[DATA Boundary: Start]

Lemma out_turn_ok o now e : engine_ok e -> turn_ok (out_turn byte0 chunk0 len0 modem o now e).
Proof.
  intros G. unfold out_turn. destruct (closed_out o e); [by apply returns_some|].
  destruct (isStateModemOut (stateModem e)) eqn:Em; cbn [orb].
  2: destruct (bool_decide (stateOut e = stOutIdle)) eqn:Ei; cbn [negb].
  2: { cbn zeta. by destruct (onIdleOut e); apply returns_some; destruct G; split. }
  all: destruct (stateOut e) eqn:Es.
  all: try (apply out_callback_ok; [by apply engine_ok_rest|intros; by apply returns_some]).
  all: try (by apply out_start_ok); try (by apply out_data_ok); try (by apply out_fcs_ok); try (by apply out_end_ok).
  all: try (by apply out_idle_ok).
  all: try (apply returns_some; destruct G as [A [B1 B2 B3 B4]]; by split).
Qed.

Lemma next_due_returns now e : engine_ok e -> returns (fun _ => True) (next_due now e).
Proof.
  intros G. unfold next_due. destruct (stateOut e) eqn:Es; try (by apply returns_some).
  all: destruct (busy_ok e G) as [Hm Hp]; [by rewrite Es|by rewrite Es|].
  all: pose proof (ok_rate _ _ _ _ (ok_sending _ G) Hm Hp) as H.
  all: rewrite (proj2 (Z.eqb_neq _ _)) by lia; by apply returns_some.
Qed.

(** What the others do while the thread rests. *)
Definition moments_ok (clock : list moment) : Prop := Forall (fun m => forall e, engine_ok e -> engine_ok (others m e)) clock.

Lemma prepare_ok o end_ clock : moments_ok clock -> forall at_ e, engine_ok e ->
  returns (fun x => engine_ok x.2) (prepare byte0 chunk0 len0 modem clock o end_ at_ e).
Proof.
  induction 1 as [|m clock Hx _ IH]; intros at_ e G0; cbn [prepare]; [by apply returns_some|].
  cbn zeta. assert (engine_ok (others m e)) as G by (by apply Hx). clear G0. generalize dependent (others m e). clear e. intros e G.
  destruct (match at_ with Slept => _ | _ => false end); [by apply returns_some|].
  destruct (match at_ with Sleep | Slept => _ | _ => false end).
  { destruct (expired _ _ _); [by apply returns_some|by apply IH]. }
  destruct (match at_ with Woken _ _ => _ | _ => false end); [by apply returns_some|].
  destruct (closed_out o e); [by apply returns_some|].
  set (x := match at_ with Woken _ d => _ | _ => _ end). assert (engine_ok x.1) as Gx.
  { unfold x. destruct at_; [done|done|done|]. unfold after_wait. cbn [fst].
    destruct (bool_decide _); [|done]. by destruct G as [A [B1 B2 B3 B4]]. }
  destruct x as [e1 d]. eapply returns_bind; [by apply out_turn_ok|]. intros [t e2] G2. cbn [snd] in G2.
  destruct t as [r|p again wait d']; [by apply returns_some|]. cbn zeta.
  destruct wait; [destruct (expired _ _ _); [by apply returns_some|by apply IH]|].
  eapply returns_bind; [by apply next_due_returns|]. intros due _.
  set (e3 := e2 <| timeDelayEndOut := due |>). assert (engine_ok e3) as G3 by (by destruct G2; split).
  destruct again; [by apply IH|by apply returns_some].
Qed.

[DATA Boundary: End]

● EXERCISE INSTRUCTIONS
Produce the whole listing again, exactly as it reads above.

● SOLVED EXERCISE
Lemma out_turn_ok o now e : engine_ok e -> turn_ok (out_turn byte0 chunk0 len0 modem o now e).
Proof.
  intros G. unfold out_turn. destruct (closed_out o e); [by apply returns_some|].
  destruct (isStateModemOut (stateModem e)) eqn:Em; cbn [orb].
  2: destruct (bool_decide (stateOut e = stOutIdle)) eqn:Ei; cbn [negb].
  2: { cbn zeta. by destruct (onIdleOut e); apply returns_some; destruct G; split. }
  all: destruct (stateOut e) eqn:Es.
  all: try (apply out_callback_ok; [by apply engine_ok_rest|intros; by apply returns_some]).
  all: try (by apply out_start_ok); try (by apply out_data_ok); try (by apply out_fcs_ok); try (by apply out_end_ok).
  all: try (by apply out_idle_ok).
  all: try (apply returns_some; destruct G as [A [B1 B2 B3 B4]]; by split).
Qed.

Lemma next_due_returns now e : engine_ok e -> returns (fun _ => True) (next_due now e).
Proof.
  intros G. unfold next_due. destruct (stateOut e) eqn:Es; try (by apply returns_some).
  all: destruct (busy_ok e G) as [Hm Hp]; [by rewrite Es|by rewrite Es|].
  all: pose proof (ok_rate _ _ _ _ (ok_sending _ G) Hm Hp) as H.
  all: rewrite (proj2 (Z.eqb_neq _ _)) by lia; by apply returns_some.
Qed.

(** What the others do while the thread rests. *)
Definition moments_ok (clock : list moment) : Prop := Forall (fun m => forall e, engine_ok e -> engine_ok (others m e)) clock.

Lemma prepare_ok o end_ clock : moments_ok clock -> forall at_ e, engine_ok e ->
  returns (fun x => engine_ok x.2) (prepare byte0 chunk0 len0 modem clock o end_ at_ e).
Proof.
  induction 1 as [|m clock Hx _ IH]; intros at_ e G0; cbn [prepare]; [by apply returns_some|].
  cbn zeta. assert (engine_ok (others m e)) as G by (by apply Hx). clear G0. generalize dependent (others m e). clear e. intros e G.
  destruct (match at_ with Slept => _ | _ => false end); [by apply returns_some|].
  destruct (match at_ with Sleep | Slept => _ | _ => false end).
  { destruct (expired _ _ _); [by apply returns_some|by apply IH]. }
  destruct (match at_ with Woken _ _ => _ | _ => false end); [by apply returns_some|].
  destruct (closed_out o e); [by apply returns_some|].
  set (x := match at_ with Woken _ d => _ | _ => _ end). assert (engine_ok x.1) as Gx.
  { unfold x. destruct at_; [done|done|done|]. unfold after_wait. cbn [fst].
    destruct (bool_decide _); [|done]. by destruct G as [A [B1 B2 B3 B4]]. }
  destruct x as [e1 d]. eapply returns_bind; [by apply out_turn_ok|]. intros [t e2] G2. cbn [snd] in G2.
  destruct t as [r|p again wait d']; [by apply returns_some|]. cbn zeta.
  destruct wait; [destruct (expired _ _ _); [by apply returns_some|by apply IH]|].
  eapply returns_bind; [by apply next_due_returns|]. intros due _.
  set (e3 := e2 <| timeDelayEndOut := due |>). assert (engine_ok e3) as G3 by (by destruct G2; split).
  destruct again; [by apply IH|by apply returns_some].
Qed.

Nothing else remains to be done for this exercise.